The input:
=== Begin Enclosure ===

Definition Functions_DeleteEnv (funcID key : string) : D unit := deleteItem (pkFunc funcID, skEnv key).

Definition envFromItem (i : Item) : result StoreErr (string * string) :=
  let! k := S_attr i "EnvKey" in
  let! v := B_attr i "ValueEnc" in
  Ok (k, v).

Definition Functions_ListEnv (funcID : string) : D (gmap string string) :=
  do! l <- query (mkQuery (pkFunc funcID) "ENV#" None true None);
  do! kvs <- decode_all envFromItem l;
  dret (list_to_map (rev kvs)).

(** ** What [Migrate] repairs *)

(** By name, then by age, then by identifier. *)
Definition claim_le (f g : Function) : Prop :=
  String.ltb (f_Name f) (f_Name g) = true
  \/ (f_Name f = f_Name g
      /\ (f_CreatedAt f < f_CreatedAt g \/ (f_CreatedAt f = f_CreatedAt g /\ String.leb (f_ID f) (f_ID g) = true))).
#[local] Instance claim_le_dec : RelDecision claim_le.
Proof. intros f g. unfold claim_le. apply _. Defined.

Fixpoint claim_names (fs : list Function) (done : list string) : D unit :=
  match fs with
  | [] => dret tt
  | f :: fs =>
      if existsb (String.eqb (f_Name f)) done then claim_names fs done
      else
        try! r <- putItemIfNotExists (name_item f (toUnix (f_CreatedAt f)));
        match r with
        | Ok _ | Err ErrConflict => claim_names fs (f_Name f :: done)
        | Err e => dthrow e
        end
  end.

Definition backfillGlobalNames : D unit :=
  do! fs <- Functions_ListAll;
  claim_names (merge_sort claim_le fs) [].

Definition oldest_creator (l : list Item) : result StoreErr string :=
  match l with [] => Ok "" | i :: _ => let! v := versionFromItem i in Ok (v_CreatedBy v) end.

=== End Enclosure ===

Task item: Scan the entries above for the word "then". Report the lines that hold it.

Answer space:
(** By name, then by age, then by identifier. *)
      if existsb (String.eqb (f_Name f)) done then claim_names fs done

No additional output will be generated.